### What is needed
Reproduce word for word, from the entries below, the line with "unfold contended.", the line with "eapply reach_step; [|apply (step_thread 3 [Locked] (LoadWord", and every line between them, and nothing more.

[Records excerpted from a collection]
(** [SlowLock] goes on to an attempt with the value that the spinning read. *)
Lemma acquires_spin_return n w v first :
  (forall wc, wait_ok wc -> acquires n w (TryLockInternal InSlowLock v wc)) ->
  acquires (S n) w (SpinLoopReturn v first).
Proof.
  intros A. destruct first.
  - eapply acquires_next; [apply in_SlowLock, t_spin_first|]. intros w' p' T. step_inv T. auto using wait_ok_0.
  - eapply acquires_next; [apply in_SlowLock, (t_spin_wait w v kSpinLockSleeper 0 0); reflexivity|].
    intros w' p' T. step_inv T. split; [reflexivity|]. apply A.
    match goal with E : EncodeWaitCycles _ _ = _ |- _ => now apply EncodeWaitCycles_ok in E end.
Qed.

Lemma acquires_spin coop w c first : free coop w -> acquires 3 w (SpinLoop c first).
Proof.
  intros (Hok & Hfree). eapply acquires_next; [apply in_SpinLoop, t_spin_return; auto|].
  intros w' p' T. step_inv T. split; [reflexivity|].
  apply acquires_spin_return. intros wc C. now apply (acquires_try coop).
Qed.

Lemma acquires_spin_start coop w first : free coop w -> acquires 4 w (SpinLoopStart first).
Proof.
  intros F. eapply acquires_next; [apply in_SpinLoop, (t_spin_start w 0 first)|].
  intros w' p' T. step_inv T. split; [reflexivity|now apply (acquires_spin coop)].
Qed.

Lemma acquires_delay coop w v : free coop w -> acquires 5 w (SpinLockDelay v).
Proof.
  intros F. eapply acquires_next; [apply in_SlowLock, t_delay|].
  intros w' p' T. step_inv T. split; [reflexivity|now apply (acquires_spin_start coop)].
Qed.

Lemma acquires_mark coop w v wc : free coop w -> wait_ok wc -> held v = true -> acquires 2 w (MarkSleeper v wc).
Proof.
  intros (Hok & Hfree) C Hv. assert (w <> v) by congruence.
  eapply acquires_next; [now apply in_SlowLock, t_mark_lost_free|].
  intros w' p' T. step_inv T. split; [reflexivity|]. now apply (acquires_try coop).
Qed.

Lemma acquires_loop coop w v wc : free coop w -> wait_ok wc -> held v = true -> acquires 6 w (SlowLockLoop v wc).
Proof.
  intros F C Hv. destruct (any_bit v kWaitTimeMask) eqn:M.
  - eapply acquires_next; [now apply in_SlowLock, t_loop_delay|].
    intros w' p' T. step_inv T. split; [reflexivity|now apply (acquires_delay coop)].
  - eapply acquires_next; [now apply in_SlowLock, t_loop_mark|].
    intros w' p' T. step_inv T. split; [reflexivity|].
    apply (acquires_mono 2); [now apply (acquires_mark coop)|lia].
Qed.

Lemma acquires_attempt coop w from v wc :
  free coop w -> waiting (TryLockInternal from v wc) = true -> word_ok coop v -> wait_ok wc ->
  acquires 7 w (TryLockInternal from v wc).
Proof.
  intros F N V C. pose proof F as (Hok & Hfree). destruct (held v) eqn:Hv.
  - eapply acquires_next; [now apply in_TryLockInternal, t_try_held|]. intros w' p' T. step_inv T.
    split; [reflexivity|]. destruct from as [b|]; cbn in *; rewrite ?Hv, ?N; [|now apply (acquires_loop coop)].
    apply (acquires_mono 4); [now apply (acquires_spin_start coop)|lia].
  - assert (v = w) as -> by (destruct V as (_ & _ & V), Hok as (_ & _ & Ow); rewrite V, Ow; auto).
    apply (acquires_mono 1); [now apply (acquires_try coop)|lia].
Qed.

Lemma acquires_waiting coop w p :
  free coop w -> pc_ok coop p -> waiting p = true -> holding p = false -> acquires 8 w p.
Proof.
  intros F P N B. pose proof F as (Hok & Hfree). destruct p; try discriminate; cbn in P.
  - cbn in N. subst. apply (acquires_mono 2); [|lia]. eapply acquires_next; [apply in_TryLockImpl, t_load|].
    intros w' p' T. step_inv T. split; [reflexivity|]. apply (acquires_try coop); auto using wait_ok_0.
  - eapply acquires_mono; [apply (acquires_attempt coop); tauto|lia].
  - eapply acquires_mono; [now apply (acquires_spin_start coop)|lia].
  - eapply acquires_mono; [now apply (acquires_spin coop)|lia].
  - apply acquires_spin_return. intros wc C. now apply (acquires_attempt coop).
  - apply negb_false_iff in B. eapply acquires_mono; [apply (acquires_loop coop); tauto|lia].
  - eapply acquires_mono; [apply (acquires_mark coop); tauto|lia].
  - eapply acquires_mono; [now apply (acquires_delay coop)|lia].
Qed.

(** ** The theorems *)

(** C3: the spin lock excludes.  However the atomic operations of any number of threads in
    [lock()], [try_lock()] and [unlock()] interleave, the number of threads that own the lock (whose
    last attempt returned a value without the held bit) is one when the held bit of the word is set
    and zero when it is not; and the word of a free lock is the documented one, [0] or
    [kSpinLockCooperative]. *)
Theorem spinlock_mutual_exclusion coop w l :
  reachable coop (w, l) ->
  holders l = (if held w then 1 else 0)%nat /\ in_u 32 w /\
  any_bit w kSpinLockCooperative = coop /\ (held w = false -> w = initial_word coop).
Proof.
  intros R. destruct (lock_reachable_inv coop _ R) as ((U & C & F) & _ & N). cbn [fst snd] in *.
  split; [now rewrite N; destruct (held w)|]. split; [exact U|]. split; [|exact F].
  unfold any_bit. rewrite C. now destruct coop.
Qed.

(** A free spin lock is obtained.  In every reachable state whose word is free, a thread inside
    [lock()], wherever it is (about to read the word, spinning, marking itself as a sleeper, back
    from a delay), has a step to take and, if the others pause, owns the lock after at most eight of
    its own steps, whatever the scheduler, the clock and the spin count answer. *)
Lemma spinlock_progress coop w l1 p l2 :
  reachable coop (w, l1 ++ p :: l2) -> held w = false -> waiting p = true -> acquires 8 w p.
Proof.
  intros R H N. destruct (lock_reachable_inv coop _ R) as (W & F & C). cbn [fst snd] in *.
  rewrite H, holders_mid in C. apply Forall_app in F as (_ & F). inversion F as [|? ? P _]; subst.
  apply (acquires_waiting coop); [now split|exact P|exact N|].
  destruct (holding p); [cbn in C; lia|reflexivity].
Qed.

(** The wait time survives the lock word.  The cycles that [SlowUnlock] reports to the
    contention profiler are the waiting time that [EncodeWaitCycles] stored, to the granularity of
    128 cycles and capped at the 29 bits of the field: a wait too short to count is the mark of a
    sleeper and is not reported, and a reported wait is never mistaken for that mark. *)
Lemma wait_cycles_roundtrip s e wc flags :
  EncodeWaitCycles s e = Some wc -> 0 <= s <= e -> 0 <= flags < 8 ->
  SlowUnlock_profile (wc .| flags) =
    (if e - s <? 128 then None else Some (128 * Z.max 2 (Z.min ((e - s) / 128) (2 ^ 29 - 1)))).
Proof.
  intros E O B. destruct (EncodeWaitCycles_ok _ _ _ E) as ((R & _) & _).
  unfold SlowUnlock_profile, DecodeWaitCycles. rewrite wait_field_flags by assumption. clear R.
  apply EncodeWaitCycles_units in E; [|exact O]. rewrite E. clear E.
  match goal with |- context [8 * ?u / 8] => rewrite (Z.mul_comm 8 u), Z.div_mul by lia end. rewrite Z.shiftl_mul_pow2 by discriminate.
  change (2 ^ (kProfileTimestampShift - kLockwordReservedShift)) with 16. unfold kSpinLockSleeper.
  destruct ((e - s) / 128 =? 0) eqn:Q; zbool.
  - rewrite (proj2 (Z.ltb_lt (e - s) 128)) by zlia. reflexivity.
  - rewrite (proj2 (Z.ltb_ge (e - s) 128)) by zlia.
    match goal with |- context [?a =? 8] => rewrite (proj2 (Z.eqb_neq a 8)) by lia end. f_equal. lia.
Qed.

(** ** Witnesses *)

(** Two threads: the first takes a cooperative lock, the second finds it held and has spun. *)
Definition contended : system := (3, [Locked; SpinLoop 1 true]).

Lemma contended_reachable : reachable true contended.
Proof.
  unfold contended.
  eapply reach_step; [|apply (step_thread 3 [Locked] (SpinLoopStart true) []); apply in_SpinLoop, t_spin_start].
  eapply reach_step; [|apply (step_thread 3 [Locked] (TryLockInternal (InTryLockImpl true) 3 0) []); now apply in_TryLockInternal, (t_try_held 3 (InTryLockImpl true) 3 0)].
  eapply reach_step; [|apply (step_thread 3 [Locked] (LoadWord true) []); apply in_TryLockImpl, t_load].
  eapply reach_step; [|apply (step_thread 3 [Locked] Idle []); apply in_TryLockImpl, t_lock].
  eapply reach_step; [|apply (step_thread 2 [] (TryLockInternal (InTryLockImpl true) 2 0) [Idle] 3 Locked);
    apply in_TryLockInternal, (t_try_won 2 (InTryLockImpl true) 0 0); auto].
  eapply reach_step; [|apply (step_thread 2 [] (LoadWord true) [Idle]); apply in_TryLockImpl, t_load].
  eapply reach_step; [|apply (step_thread 2 [] Idle [Idle]); apply in_TryLockImpl, t_lock].
  exact (reach_init true 2).
Qed.

Lemma released_reachable : reachable true (2, [Idle; SpinLoop 1 true]).
Proof.
  eapply reach_step; [|apply (step_thread 3 [] (UnlockExchange 3) [SpinLoop 1 true] 2 Idle); exact (in_unlock _ _ _ _ (t_exchange 3 3))].
  eapply reach_step; [|apply (step_thread 3 [] Locked [SpinLoop 1 true]); apply in_unlock, t_unlock].
  exact contended_reachable.
Qed.

Lemma spinlock_mutual_exclusion_witness :
  reachable true contended /\ holders (snd contended) = 1%nat.
Proof.
  split; [exact contended_reachable|].
  exact (proj1 (spinlock_mutual_exclusion true 3 [Locked; SpinLoop 1 true] contended_reachable)).
Defined.

Lemma spinlock_progress_witness : acquires 8 2 (SpinLoop 1 true).
Proof. exact (spinlock_progress true 2 [Idle] (SpinLoop 1 true) [] released_reachable eq_refl eq_refl). Defined.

### Output below
  unfold contended.
  eapply reach_step; [|apply (step_thread 3 [Locked] (SpinLoopStart true) []); apply in_SpinLoop, t_spin_start].
  eapply reach_step; [|apply (step_thread 3 [Locked] (TryLockInternal (InTryLockImpl true) 3 0) []); now apply in_TryLockInternal, (t_try_held 3 (InTryLockImpl true) 3 0)].
  eapply reach_step; [|apply (step_thread 3 [Locked] (LoadWord true) []); apply in_TryLockImpl, t_load].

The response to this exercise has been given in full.